In this update, we’ll detail some of the new features for glitching with ChipWhisperer-Husky. Before that, we’ve got to say thanks to everyone who has already backed us, the ChipWhisperer-Husky looks to be well on the way to existing! And if you’ll be in Leuven next week for CHES, be sure to stop by and say hello to us.
In our previous update, we mentioned that we strived to keep the Python API the same, so any attack scripts or notebooks you have developed for ChipWhisperer-Lite should "just work" on Husky. One exception to this is how the clock or voltage glitch shaping parameters are specified.
The old way of specifying the glitch shape involved specifying a combination of "coarse" and "fine" settings; this was due to limitations of the Spartan 6 DCMs used to generate glitches. On the Husky FPGA, those limitations are gone: separate coarse/fine settings are no longer needed. While this requires an API change that’s not backwards compatible, it makes it much easier to sweep glitch widths and offsets; we hope you’ll agree the change is worthwhile.
We didn’t stop there: whereas before, with ChipWhisperer-Lite/Pro, you could request a programmable number of glitches to occur a programmable number of clock cycles after a trigger event, you can now repeat this up to 32 times. For example, you can have X glitches generated Y cycles after the trigger event, followed by Z glitches W cycles later, and so on…

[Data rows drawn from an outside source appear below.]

(** * CTerminalHelpers: the window-size helper

    The C source is one function,

      int terminal_set_winsize(int fd, const struct winsize *ws) {
        return ioctl(fd, TIOCSWINSZ, ws);
      }

    It is embedded as a program over the operations a C function of this
    shape can perform (a control call into the operating system, a read or
    a write through a pointer, an assertion), run against an explicit
    system state.  The operating system is not part of the repository: the
    theorems about the wrapper alone quantify over every implementation of
    the control call, the others use a small kernel written after the
    specification. *)

From Stdlib Require Import ZArith List Lia.
From stdpp Require Import base option gmap.

Local Open Scope Z_scope.

(** ** Data *)

(** [struct winsize] of <sys/ioctl.h>: four [unsigned short] fields. *)
Record winsize : Type := Winsize {
  ws_row : Z;
  ws_col : Z;
  ws_xpixel : Z;
  ws_ypixel : Z
}.

(** What an open descriptor refers to: a terminal-class device (terminal or
    pseudo-terminal, named by its device number) or anything else. *)
Inductive file : Type :=
| FTerminal (dev : nat)
| FOther.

When it came time to validate all these new glitch features, it struck us we could automate validation if we built a small logic analyzer inside the FPGA. This basic logic analyzer can capture the key internal signals involved in generating the glitches, along with the glitch output. This allows a fully automated test which sweeps the glitch parameters and verifies the glitch output is what it should be at each setting.
Test_husky.py does just that. With this, we know that the double-glitch bug is gone!

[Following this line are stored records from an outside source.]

(** * BeltGridClicker: the grid traversal and click loop of [BeltGridClicker.py]

    A shallow embedding of the geometry ([compute_cell_size]), of the
    sequence built inside [run_macro], of the timing profile and of the
    click loop with its cancellation flag and its [try]/[finally].

    Numbers.  Python ints are [Z].  The values the script obtains with
    true division ([/]) and the timing constants are floats in Python;
    they are rationals [Q] here, i.e. the arithmetic is exact, and
    comparisons of such values are [Qeq] ([==]).

    Effects.  The module-level dicts [state] and [CFG], the calls made to
    the pointer/keyboard collaborator ([pyautogui]), [time.sleep] and the
    two loggers are gathered in a [World] that every function threads
    through; the calls that returned are kept in a trace.  The
    collaborator may raise (the fail-safe of [pyautogui] is on): oracles
    say at which loop index [pag.moveTo] and [pag.click] do, and whether
    [pag.keyDown] and [pag.keyUp] do.

    Hotkeys.  The callbacks [_panic], [capture_p00], [capture_pTR],
    [capture_pBL] and [reload_config_hotkey] run whenever the user
    presses their hotkey.  A schedule gives the callbacks that have run
    since the previous delivery point; the delivery points of a run are
    its start delay and, in the click loop, each place where the shared
    [state] is about to be read.  The statements of [run_macro] before
    the start delay are taken as one step.

    Randomness.  [random.randint] and [random.shuffle] draw from a tape
    of raw outcomes; durations are recorded as the distribution they are
    drawn from. *)

From Stdlib Require Import ZArith QArith Qminmax List Bool Arith Lia Permutation FinFun.
Import ListNotations.

Local Open Scope Z_scope.

(** ** Data *)

(** [pyautogui.Point]: a named tuple of two ints. *)
Record Point : Type := mkPoint { px : Z; py : Z }.

(** The dict [CFG]. *)
Record Config : Type := mkConfig {
  columns : Z;
  rows : Z;
  speed : Z;
  scan_order : Z
}.

(** The dict [state]; [None] is Python's [None]. *)
Record State : Type := mkState {
  p00 : option Point;
  pTR : option Point;
  pBL : option Point;
  running : bool
}.

(** Defaults of the module. *)
Definition CFG_default : Config := mkConfig 12 24 1 1.
Definition state_initial : State := mkState None None None false.

Definition BASE_CLICK_DELAY_MIN : Q := 11 # 100.
Definition BASE_CLICK_DELAY_MAX : Q := 18 # 100.
Definition BASE_MOVE_DURATION_MIN : Q := 2 # 100.
Definition BASE_MOVE_DURATION_MAX : Q := 6 # 100.
Definition BURST_MIN : Z := 24.
Definition BURST_MAX : Z := 48.
Definition BURST_REST_MIN : Q := 40 # 100.
Definition BURST_REST_MAX : Q := 90 # 100.
Definition UNIT_REST_MIN : Q := 30 # 100.
Definition UNIT_REST_MAX : Q := 70 # 100.
Definition START_DELAY : Q := 3.
Definition RANDOM_JITTER : Z := 2.

(** Exceptions that can leave the functions modelled here. *)
Inductive Exn : Type :=
| ZeroDivisionError
| AttributeError
| MoveToFailed (idx : nat)
| ClickFailed (idx : nat)
| KeyDownFailed
| KeyUpFailed.

(** The f-strings handed to [info] and [warn], one constructor per call
    site, with the values they interpolate. *)
Inductive Msg : Type :=
| MsgCaptured00 (p : Point)
| MsgCapturedTR (p : Point)
| MsgCapturedBL (p : Point)
| MsgConfigLoaded (c : Config)
| MsgConfigReloaded
| MsgInvalidCalibration
| MsgCellSize (w h : Q)
| MsgPanic
| MsgAlreadyRunning
| MsgCalibrationIncomplete
| MsgCellSizeFailed
| MsgStarting (w h : Q) (speed order : Z)
| MsgDone (clicks : Z).

(** How a sleep or move duration is drawn: the distribution and its
    bounds are recorded, the sample itself is not. *)
Inductive Duration : Type :=
| Fixed (d : Q)
| Uniform (lo hi : Q)
| Triangular (lo hi mode : Q).

(** The call site of a [time.sleep]. *)
Inductive SleepSite : Type := StartSleep | ClickSleep | BurstSleep | UnitSleep.

(** What the script does to the outside, in the order it does it. *)
Inductive Call : Type :=
| Info (m : Msg)
| Warn (m : Msg)
| KeyDown
| KeyUp
| MoveTo (x y : Q) (duration : Duration)
| Click
| Sleep (site : SleepSite) (d : Duration).

(** The callbacks registered on the hotkeys other than the start one,
    with what they read from outside the program: the pointer position
    for the captures, the integers parsed from [config.txt] for the
    reload ([None]: key absent or not an int). *)
Record Loaded : Type := mkLoaded {
  l_columns : option Z;
  l_rows : option Z;
  l_speed : option Z;
  l_scan_order : option Z
}.

Inductive Signal : Type :=
| Panic
| CaptureP00 (pos : Point)
| CapturePTR (pos : Point)
| CapturePBL (pos : Point)
| Reload (file : Loaded).

(** Everything the run does not control. *)
Record Env : Type := mkEnv {
  sched : nat -> list Signal;   (* callbacks run at each delivery point *)
  tape : nat -> Z;              (* raw outcomes of the random generator *)
  move_fails : nat -> bool;     (* pag.moveTo raises at this loop index *)
  click_fails : nat -> bool;    (* pag.click raises at this loop index *)
  key_down_fails : bool;        (* pag.keyDown('shift') raises *)
  key_up_fails : bool           (* pag.keyUp('shift') raises *)
}.

Record World : Type := mkWorld {
  w_state : State;
  w_cfg : Config;
  w_tick : nat;                 (* delivery points passed so far *)
  w_rpos : nat;                 (* random draws made so far *)
  w_trace : list Call           (* oldest first *)
}.

Definition set_state (s : State) (w : World) : World :=
  mkWorld s (w_cfg w) (w_tick w) (w_rpos w) (w_trace w).
Definition set_cfg (c : Config) (w : World) : World :=
  mkWorld (w_state w) c (w_tick w) (w_rpos w) (w_trace w).
Definition emit (c : Call) (w : World) : World :=
  mkWorld (w_state w) (w_cfg w) (w_tick w) (w_rpos w) (w_trace w ++ [c]).

Definition set_p00 (p : Point) (s : State) : State :=
  mkState (Some p) (pTR s) (pBL s) (running s).
Definition set_pTR (p : Point) (s : State) : State :=
  mkState (p00 s) (Some p) (pBL s) (running s).
Definition set_pBL (p : Point) (s : State) : State :=
  mkState (p00 s) (pTR s) (Some p) (running s).
Definition set_running (b : bool) (s : State) : State :=
  mkState (p00 s) (pTR s) (pBL s) b.

(** ** Config handling *)

(** The inner [to_int] of [load_config], after the lookup and the [int()]
    conversion: [parsed] is [None] when the key is absent and the default
    is used, or when the conversion raised.  Both bounds are given at
    every call site. *)
Definition to_int (parsed : option Z) (default min_v max_v : Z) : Z :=
  let val := match parsed with Some v => v | None => default end in
  let val := Z.max min_v val in
  Z.min max_v val.

Definition load_config (file : Loaded) (w : World) : World :=
  let c := w_cfg w in
  let c1 := mkConfig (to_int (l_columns file) (columns c) 1 9999)
                     (rows c) (speed c) (scan_order c) in
  let c2 := mkConfig (columns c1) (to_int (l_rows file) (rows c1) 1 9999)
                     (speed c1) (scan_order c1) in
  let c3 := mkConfig (columns c2) (rows c2) (to_int (l_speed file) (speed c2) 1 2)
                     (scan_order c2) in
  let c4 := mkConfig (columns c3) (rows c3) (speed c3)
                     (to_int (l_scan_order file) (scan_order c3) 1 3) in
  emit (Info (MsgConfigLoaded c4)) (set_cfg c4 w).

Definition reload_config_hotkey (file : Loaded) (w : World) : World :=
  emit (Info MsgConfigReloaded) (load_config file w).

(** ** Capture hotkeys *)

Definition capture_p00 (pos : Point) (w : World) : World :=
  emit (Info (MsgCaptured00 pos)) (set_state (set_p00 pos (w_state w)) w).
Definition capture_pTR (pos : Point) (w : World) : World :=
  emit (Info (MsgCapturedTR pos)) (set_state (set_pTR pos (w_state w)) w).
Definition capture_pBL (pos : Point) (w : World) : World :=
  emit (Info (MsgCapturedBL pos)) (set_state (set_pBL pos (w_state w)) w).

(** ** Control: the panic hotkey *)

Definition _panic (w : World) : World :=
  if running (w_state w)
  then emit (Warn MsgPanic) (set_state (set_running false (w_state w)) w)
  else w.

(** ** Delivery of the callbacks of the hotkey thread *)

Definition handle (s : Signal) (w : World) : World :=
  match s with
  | Panic => _panic w
  | CaptureP00 pos => capture_p00 pos w
  | CapturePTR pos => capture_pTR pos w
  | CapturePBL pos => capture_pBL pos w
  | Reload file => reload_config_hotkey file w
  end.

Definition handle_all (l : list Signal) (w : World) : World :=
  fold_left (fun w s => handle s w) l w.

Definition next_tick (w : World) : World :=
  mkWorld (w_state w) (w_cfg w) (S (w_tick w)) (w_rpos w) (w_trace w).

(** A delivery point: the callbacks scheduled for the current tick run,
    then the run thread goes on. *)
Definition deliver (E : Env) (w : World) : World :=
  next_tick (handle_all (sched E (w_tick w)) w).

(** ** Results of functions that can raise *)

Inductive Result (A : Type) : Type :=
| Ok (a : A)
| Raise (e : Exn).
Arguments Ok {A} a.
Arguments Raise {A} e.

(** ** Geometry *)

(** Python's [a / b] on two ints. *)
Definition true_div (a b : Z) : Result Q :=
  if b =? 0 then Raise ZeroDivisionError else Ok (inject_Z a / inject_Z b)%Q.

(** [compute_cell_size]: the pair it returns has both components [None]
    or both set. *)
Definition compute_cell_size (w : World) : World * Result (option Q * option Q) :=
  match p00 (w_state w), pTR (w_state w), pBL (w_state w) with
  | Some p00, Some pTR, Some pBL =>
      let total_w := px pTR - px p00 in
      let total_h := py pBL - py p00 in
      if (total_w <=? 0) || (total_h <=? 0)
      then (emit (Warn MsgInvalidCalibration) w, Ok (None, None))
      else
        match true_div total_w (columns (w_cfg w)) with
        | Raise e => (w, Raise e)
        | Ok cell_w =>
            match true_div total_h (rows (w_cfg w)) with
            | Raise e => (w, Raise e)
            | Ok cell_h =>
                (emit (Info (MsgCellSize cell_w cell_h)) w,
                 Ok (Some cell_w, Some cell_h))
            end
        end
  | _, _, _ => (w, Ok (None, None))
  end.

Besides validation, this logic analyzer is a useful learning tool for visualizing glitches. Have a look at the
husky_glitch.ipynb notebook to see for yourself. When you have a Husky in your hands, you’ll be able to run this notebook to visualize glitches for any glitch setting. For now, you can run the notebook with some saved real glitch data to see what it can do. Try it!
Finally, this small and basic logic analyzer can also be used to sample other signals — like the UART Tx and Rx lines, or the I/Os from the new front 20-pin user-defined header. It can sample nine signals at up to 300 MHz and store 16K samples per channel. It may never replace your Saleae, but we think you’ll find it useful.